*Task to complete*.
One part of the entries below is wanted: the lines from the one containing "Definition LF : ascii" through the one containing "EmptyString => []". Write those out exactly and nothing else.

*Data provided*.
(** * sensor-ina219: the sampling-and-logging engine of [main.py]

    A shallow embedding of [src/main.py] and the properties of its
    resume identifier, its CSV log and its polling loop.

    Modelling boundary.
    - Text is ASCII: a file's content, a label and a CSV field are
      [string]s of 8-bit characters.  Python's [int()] also accepts
      non-ASCII decimal digits and white space; such text is outside the
      model.
    - Integers are unbounded ([Z]), as Python's are.  The interpreter's
      configurable limit on the length of a decimal literal is a resource
      limit of the run-time, not of the program, and is left out.
    - Floating-point values are opaque: the program only stores them,
      passes them to [datetime.fromtimestamp] and lets [csv.writer] render
      them.  Their type and these two library functions are parameters of
      the development.
    - [print] writes to the console only; it changes neither the log file
      nor the exit status and is not modelled.
    - Files are opened the way a POSIX host does: what is written is what
      is stored.  Only regular files are tracked; [mkdir] and the
      normalisation [pathlib] applies to a path are left out.
    - The driver's constructor and [configure] succeed.  What the sensors
      and the user do during the run is a trace of events, one per pass
      of the [for] body; one interrupt ends the run. *)

From Stdlib Require Import ZArith Ascii String List Bool Lia.
From Stdlib Require Import Decimal DecimalString DecimalZ.
From stdpp Require Import base option list gmap strings sorting.

Local Open Scope string_scope.
Local Open Scope Z_scope.

(** Appending to a string that starts with a known character computes. *)
Local Arguments String.append !s1 s2.

(** ** Python run-time: exceptions and results *)

Module Py.

(** The exceptions the program can meet. *)
Inductive exn : Type :=
| UnboundLocalError (var : string)
| ValueError
| KeyboardInterrupt
| DeviceRangeError (msg : string).

(** A call either returns a value or raises. *)
Inductive result (A : Type) : Type :=
| Ok (a : A)
| Raise (e : exn).
Arguments Ok {A} a.
Arguments Raise {A} e.

Definition bind {A B : Type} (r : result A) (k : A -> result B) : result B :=
  match r with
  | Ok a => k a
  | Raise e => Raise e
  end.

Definition LF : ascii := "010"%char.
Definition CR : ascii := "013"%char.
Definition nl : string := String LF EmptyString.

(** *** Text files

    Iterating a file opened with [mode="r"] yields its lines.  With the
    default [newline=None] each of LF, CR and CR LF ends a line and is
    handed to the program as LF. *)
Fixpoint readlines (s : string) : list string :=
  match s with
  | EmptyString => []
  | String c s' =>
      if Ascii.eqb c LF then nl :: readlines s'
      else if Ascii.eqb c CR then
        match s' with
        | EmptyString => [nl]
        | String c' s'' =>
            if Ascii.eqb c' LF then nl :: readlines s'' else nl :: readlines s'
        end
      else
        match readlines s' with
        | [] => [String c EmptyString]
        | l :: ls => String c l :: ls
        end
  end.
(** Any expected column of the table puts an entry in the select list. *)
Lemma selected_nonempty (e : gset string) (c : string) :
  c ∈ ["name_std"; "name"; "phone"; "full_address"; "city"; "state_std";
       "state"; "postal_code_std"; "postal_code"; "country";
       "location_link"; "site"] ->
  c ∈ e -> selected e <> [].
Proof.
  intros Hc Hin Hsel. apply has_elem in Hin.
  assert (forall oc lab, (oc, Some lab) ∈ select_schema e -> present e oc = true -> False)
    as Hno.
  { intros oc lab H1 H2. pose proof (selected_intro e oc lab H1 H2) as H.
    rewrite Hsel in H. now apply elem_of_nil in H. }
  assert (has e "name_std" = true \/ has e "name" = true -> False) as Hname.
  { intros H. destruct (prefer_present e "name_std" "name" H) as (n & Hn & Hh).
    apply (Hno (Some (if has e "name_std" then "name_std" else "name")) "Name").
    - unfold select_schema, name_col. rewrite Hn.
      assert (Py.truthy n = true) as Ht
        by (apply prefer_some in Hn as [[-> | ->] _]; reflexivity).
      simpl. rewrite Ht. apply list_elem_of_here.
    - simpl. destruct (has e "name_std") eqn:Hs; simpl; [exact Hs|].
      destruct H as [H | H]; [discriminate | exact H]. }
  assert (has e "state_std" = true \/ has e "state" = true -> False) as Hstate.
  { intros H. destruct (prefer_present e "state_std" "state" H) as (n & Hn & Hh).
    assert (Py.truthy n = true) as Ht
      by (apply prefer_some in Hn as [[-> | ->] _]; reflexivity).
    apply (Hno (Some n) "State").
    - unfold select_schema, state_field. rewrite Hn. simpl. rewrite Ht.
      do 4 apply list_elem_of_further. apply list_elem_of_here.
    - simpl. now rewrite Ht, Hh. }
  assert (has e "postal_code_std" = true \/ has e "postal_code" = true -> False) as Hzip.
  { intros H.
    destruct (prefer_present e "postal_code_std" "postal_code" H) as (n & Hn & Hh).
    assert (Py.truthy n = true) as Ht
      by (apply prefer_some in Hn as [[-> | ->] _]; reflexivity).
    apply (Hno (Some n) "ZIP").
    - unfold select_schema, zip_field. rewrite Hn. simpl. rewrite Ht.
      do 5 apply list_elem_of_further. apply list_elem_of_here.
    - simpl. now rewrite Ht, Hh. }
  repeat (apply elem_of_cons in Hc as [-> | Hc]); try (now apply elem_of_nil in Hc);
    try (apply Hname; auto; fail); try (apply Hstate; auto; fail);
    try (apply Hzip; auto; fail).
  - apply (Hno (Some "phone") "Phone"); [unfold select_schema; in_list | simpl; now rewrite Hin].
  - apply (Hno (Some "full_address") "Address");
      [unfold select_schema; in_list | simpl; now rewrite Hin].
  - apply (Hno (Some "city") "City"); [unfold select_schema; in_list | simpl; now rewrite Hin].
  - apply (Hno (Some "country") "Country");
      [unfold select_schema; in_list | simpl; now rewrite Hin].
  - apply (Hno (Some "location_link") "Map");
      [unfold select_schema; in_list | simpl; now rewrite Hin].
  - apply (Hno (Some "site") "Website");
      [unfold select_schema; in_list | simpl; now rewrite Hin].
Qed.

*Exercise output*.
Definition LF : ascii := "010"%char.
Definition CR : ascii := "013"%char.
Definition nl : string := String LF EmptyString.

(** *** Text files

    Iterating a file opened with [mode="r"] yields its lines.  With the
    default [newline=None] each of LF, CR and CR LF ends a line and is
    handed to the program as LF. *)
Fixpoint readlines (s : string) : list string :=
  match s with
  | EmptyString => []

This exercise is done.